During the past several decades, several changes have occurred in the structure and operation of farm and ranch systems, thereby impacting the continued sustainability of American agriculture. These changes include a reduction in the number of farms and farmers, increases in farm size, and concomitantly the commercialization of farms. New policies must be developed to encourage the integration of agricultural systems. Farmers want to produce the most marketable and cost-effective products. Therefore, they logically choose to produce what they perceive as the ‘best’ commodities resulting in increasing specialization without much regard for the environment. Actively managing for multiple services can substantially reduce agriculture's environmental footprint and can be encouraged with production incentives that reward environmental stewardship. These incentives, whether trade-based or policy-based, must be tailored to forestall continued environmental degradation and loss of agricultural sustainability. Policies with adequate incentives must be provided for ecosystem services, such as clean water and air, productive and healthy soil, habitat development and restoration, and carbon sequestration and storage.

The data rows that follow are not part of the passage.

(** At the end of a block, the scope guards run the cleanups still pending, the
    last made first, however the guards were moved around; and every cleanup that was
    handed to a guard either ran exactly once or was called off by release. *)
Lemma scope_guards_run_once ops :
  match pending ops [] [] with
  | Some (p, off) => guard_block ops = Some (cleanups (reverse p)) /\ cleanups (reverse p) ++ off ≡ₚ made ops
  | None => guard_block ops = None
  end.
Proof.
  have Hs := guard_steps_rel ops [] [] [] (Forall2_nil _). rewrite /guard_block. destruct (pending ops [] []) as [[p off]|] eqn:E; [|by rewrite Hs].
  destruct Hs as (gs & -> & Hr). split; [apply leave_scope_runs; by apply Forall2_reverse|]. rewrite -[made ops]/(cleanups [] ++ [] ++ made ops) -(pending_conserves _ _ _ _ _ E).
  apply Permutation_app_tail, cleanups_reverse.
Qed.
End Function.
End Function.

(** ** FixedString *)

Module FixedString.
Open Scope Z_scope.
Section FixedString.
Context (Capacity : nat).

Record FixedString := mkString { buf_ : list Z; size_ : Z }.
(** A declared buffer with what the memory holds. *)
Definition raw_buf (b : list Z) : Prop := length b = S Capacity.

(** [while ((i < Capacity) && (str[i] != 0)) buf_[i] = str[i], ++i]; [str] is a text. *)
Fixpoint fill_loop (fuel : nat) (i : nat) (s b : list Z) : option (nat * list Z) :=
  match fuel with
  | O => None
  | S fuel =>
    if (i <? Capacity)%nat then
      c ← cchar s i;
      if c =? 0 then Some (i, b) else b ← bput b (Z.of_nat i) c; fill_loop fuel (S i) s b
    else Some (i, b)
  end.
(** [None]: a null pointer. *)
Definition assign (src : option (list Z)) (b : list Z) : option FixedString :=
  '(n, b) ← match src with Some s => fill_loop (S Capacity) 0 s b | None => Some (0%nat, b) end;
  b ← bput b (Z.of_nat n) 0; Some (mkString b (Z.of_nat n)).
(** [count] bytes of the memory [src]. *)
Definition assign_count (src : option (list Z)) (count : Z) (b : list Z) : option FixedString :=
  '(n, b) ← match src with
    | Some m => let n := if count <? Z.of_nat Capacity then count else Z.of_nat Capacity in xs ← bread m n; b ← bcopy b xs; Some (n, b)
    | None => Some (0, b)
    end;
  b ← bput b n 0; Some (mkString b n).
(** A literal's array, whose last byte is its terminator; longer ones do not compile. *)
Definition assign_literal (lit b : list Z) : option FixedString :=
  if (length lit <=? S Capacity)%nat then b ← bcopy b lit; Some (mkString b (Z.of_nat (length lit - 1))) else None.
Definition string_clear (t : FixedString) : option FixedString := b ← bput (buf_ t) 0 0; Some (mkString b 0).
(** [c_str] is the buffer; [memcmp(a, b, n) == 0]. *)
Definition memeq (a b : list Z) (n : Z) : option bool := x ← bread a n; y ← bread b n; Some (bool_decide (x = y)).
Definition eq_literal (t : FixedString) (lit : list Z) : option bool := if size_ t =? Z.of_nat (length lit) - 1 then memeq (buf_ t) lit (size_ t) else Some false.
Definition empty (t : FixedString) : bool := size_ t =? 0.

(** The string holds the bytes [s], and their terminator follows. *)
Definition holds (t : FixedString) (s : list Z) : Prop := length (buf_ t) = S Capacity /\ size_ t = Z.of_nat (length s) /\ exists r, buf_ t = s ++ 0 :: r.
(** The loop has copied [s1], of the text [s1 ++ s2]. *)
Lemma fill_loop_copies fuel s1 s2 r : (Capacity - length s1 < fuel)%nat -> (length s1 + length r = S Capacity)%nat -> text s2 ->
  exists r', fill_loop fuel (length s1) (s1 ++ s2) (s1 ++ r) = Some (length (s1 ++ take (Capacity - length s1) s2), (s1 ++ take (Capacity - length s1) s2) ++ r')
    /\ (length (s1 ++ take (Capacity - length s1) s2) + length r' = S Capacity)%nat.
Proof.
  revert s1 s2 r. induction fuel as [|fuel IH] => s1 s2 r Hf Hr Hs; [lia|]. simpl. destruct (Nat.ltb_spec (length s1) Capacity) as [Hlt|Hge].
  - destruct s2 as [|c s2].
    + rewrite app_nil_r /cchar list_lookup_middle //= take_nil app_nil_r. by exists r.
    + rewrite /cchar -app_assoc -app_comm_cons list_lookup_middle //=. inversion Hs as [|? ? Hc Hs2]; simplify_eq. destruct (Z.eqb_spec c 0) as [|_]; [done|].
      destruct r as [|x r]; [simpl in Hr; lia|]. rewrite bput_app //=. destruct (IH (s1 ++ [c]) s2 r) as (r' & E & Hl); rewrite ?length_app /= in Hr |- *; [lia..|done|].
      rewrite length_app /= -!app_assoc /= Nat.add_1_r in E. rewrite E. exists r'.
      replace (Capacity - length s1)%nat with (S (Capacity - S (length s1))) by lia. move: Hl. rewrite !length_app /= -app_assoc Nat.add_1_r => Hl. split; [done|]. lia.
  - exists r. replace (Capacity - length s1)%nat with 0%nat by lia. by rewrite take_0 app_nil_r.
Qed.
Lemma terminated s r : (length s + length r = S Capacity)%nat -> (length s <= Capacity)%nat ->
  exists t, bput (s ++ r) (Z.of_nat (length s)) 0 = Some (buf_ t) /\ size_ t = Z.of_nat (length s) /\ holds t s.
Proof.
  destruct r as [|x r]; simpl; [lia|]. intros Hl _. exists (mkString (s ++ 0 :: r) (Z.of_nat (length s))). rewrite bput_app //. split; [done|].
  split; [done|]. rewrite /holds /= length_app /=. split; [lia|]. split; [done|]. by exists r.
Qed.
(** Assigning truncates to the capacity, and always terminates the string. *)
Lemma assign_truncates s b : raw_buf b -> text s -> exists t, assign (Some s) b = Some t /\ holds t (take Capacity s).
Proof.
  intros Hb Hs. destruct (fill_loop_copies (S Capacity) [] s b) as (r & E & Hl); [simpl; lia|done|done|]. rewrite /= Nat.sub_0_r in E Hl.
  rewrite /assign /fill_loop -/fill_loop /= E /=. destruct (terminated (take Capacity s) r Hl) as ([b' n] & -> & Hn & Ht); [rewrite length_take; lia|].
  simpl in Hn |- *. subst n. eauto.
Qed.
Lemma assign_null b : raw_buf b -> exists t, assign None b = Some t /\ holds t [].
Proof. intros Hb. destruct (terminated [] b Hb) as ([b' n] & E & Hn & Ht); [simpl; lia|]. simpl in *. rewrite /assign /= E /=. subst n. eauto. Qed.
(** The bytes need not be a text: a zero among them stays. *)
Lemma assign_count_truncates m count b : raw_buf b -> 0 <= count -> (Z.to_nat (count `min` Z.of_nat Capacity) <= length m)%nat ->
  exists t, assign_count (Some m) count b = Some t /\ holds t (take (Z.to_nat (count `min` Z.of_nat Capacity)) m).
Proof.
  intros Hb Hc Hm. rewrite /assign_count /bread. have -> : (if count <? Z.of_nat Capacity then count else Z.of_nat Capacity) = count `min` Z.of_nat Capacity.
  { destruct (Z.ltb_spec count (Z.of_nat Capacity)); lia. }
  set n := count `min` Z.of_nat Capacity in Hm |- *. have Hn : 0 <= n <= Z.of_nat Capacity by lia.
  destruct (Z.leb_spec 0 n); [|lia]. destruct (Z.leb_spec n (Z.of_nat (length m))); [|lia]. rewrite /= /bcopy length_take.
  destruct (Nat.leb_spec (Z.to_nat n `min` length m) (length b)); [|rewrite Hb in H1; lia]. simpl.
  destruct (terminated (take (Z.to_nat n) m) (drop (Z.to_nat n `min` length m) b)) as ([b' k] & E & Hk & Ht); [rewrite length_take length_drop Hb; lia|rewrite length_take; lia|].
  have En : Z.of_nat (Z.to_nat n `min` length m) = n by lia. move: E Hk. rewrite length_take En => -> /= Hk. rewrite Hk in Ht |- *. eauto.
Qed.
Lemma holds_bread t s : holds t s -> bread (buf_ t) (size_ t) = Some s.
Proof.
  intros (Hl & Hn & r & Hr). rewrite /bread Hn Hr Nat2Z.id take_app_length length_app /=. destruct (Z.leb_spec 0 (Z.of_nat (length s))); [|lia].
  by destruct (Z.leb_spec (Z.of_nat (length s)) (Z.of_nat (length s + S (length r)))); [|lia].
Qed.
End FixedString.
(* ===== verification/AsyncLog.v ===== *)
(** * Logging (include/osp/log.hpp, include/osp/async_log.hpp)

    The level gate and the synchronous path, and the asynchronous path: every thread
    takes a buffer of its own, a SpscRingbuffer, and a writer thread moves the entries
    to the sink.  Threads that log, start and stop the writer and end are interleaved
    access by access; a push and a batch of pops are single steps, which is what
    SpscConc.v shows of a ring with one producer and one consumer. *)

From Stdlib Require Import ZArith Lia Bool.
From stdpp Require Import base numbers list option relations.
From S2P Require Import Prelude CBuffer Ini.
From S2P Require Spsc.

Open Scope Z_scope.

(** ** Entries *)

Inductive Level := kDebug | kInfo | kWarn | kError | kFatal | kOff.
Definition level_number (l : Level) : Z := match l with kDebug => 0 | kInfo => 1 | kWarn => 2 | kError => 3 | kFatal => 4 | kOff => 5 end.
Record LogEntry := mkEntry {
  timestamp_ns : Z; wallclock_sec : Z; wallclock_ms : Z; level : Level; padding0 : Z;
  category : list Z; message : list Z; file : list Z; line : Z; thread_id : Z
}.
#[export] Instance LogEntry_inhabited : Inhabited LogEntry := populate (mkEntry 0 0 0 kDebug 0 [] [] [] 0 0).

(** [None]: nullptr, or a write outside [dst]. *)
Definition SafeStrCopy (dst : list Z) (src : option (list Z)) : option (list Z) :=
  match src, dst with
  | _, [] => Some dst
  | None, _ => bput dst 0 0
  | Some s, _ =>
    let len := length (c_str s) in
    let len := if (length dst <=? len)%nat then (length dst - 1)%nat else len in
    dst ← bcopy dst (take len s); bput dst (Z.of_nat len) 0
  end.
(** What follows the last slash, or all; [base]: what follows the last one so far. *)
Fixpoint after_slash (p base : list Z) : list Z := match p with [] => base | c :: p => after_slash p (if c =? 47 then p else base) end.
Definition Basename (path : option (list Z)) : list Z := match path with None => [63] | Some p => after_slash (c_str p) (c_str p) end.

(** The arguments of a call; the message as vsnprintf formats it without a limit. *)
Record LogCall := mkCall { c_level : Level; c_category : option (list Z); c_file : option (list Z); c_line : Z; c_text : list Z }.
(** What the clocks say: monotonic, and seconds and milliseconds of the day. *)
Record Clock := mkClock { now_ns : Z; now_us : Z; wall_sec : Z; wall_ms : Z }.
Definition BuildLogEntry (entry : LogEntry) (c : LogCall) (tid : Z) (now : Clock) : option LogEntry :=
  cat ← SafeStrCopy (category entry) (c_category c); f ← SafeStrCopy (file entry) (Some (Basename (c_file c)));
  Some (mkEntry (u64 (now_ns now)) (u32 (wall_sec now)) (u16 (wall_ms now)) (c_level c) 0 cat (message entry) f (u32 (c_line c)) tid).
(** An entry on the caller's stack, of which nothing is known but its size. *)
Definition entry_sized (e : LogEntry) : Prop := length (category e) = 16%nat /\ length (message e) = 256%nat /\ length (file e) = 24%nat.
Definition new_entry (stack : LogEntry) (c : LogCall) (tid : Z) (now : Clock) : option LogEntry :=
  m ← SafeStrCopy (message stack) (Some (c_text c));
  BuildLogEntry (mkEntry (timestamp_ns stack) (wallclock_sec stack) (wallclock_ms stack) (level stack) (padding0 stack) (category stack) m (file stack) (line stack) (thread_id stack)) c tid now.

Current American agricultural systems are dramatically different from agricultural systems at the start of the 20th century. Economic, social/political, environmental and technological drivers have all interacted to shape the current agricultural domain. To understand the structure of future agricultural systems, an understanding of how drivers have affected current agricultural systems is needed. Highly specialized systems, such as commodity crop production and supply chain livestock production, appear most vulnerable to future changes. Future agricultural systems need to be developed to balance multiple goals and ensure sustainability. We believe that a dynamic set of integrated agriculture production principles and practices will allow producers the flexibility to achieve this balance. This special issue should help to stimulate further discussion on the topic and put forth a path towards developing and achieving agricultural sustainability.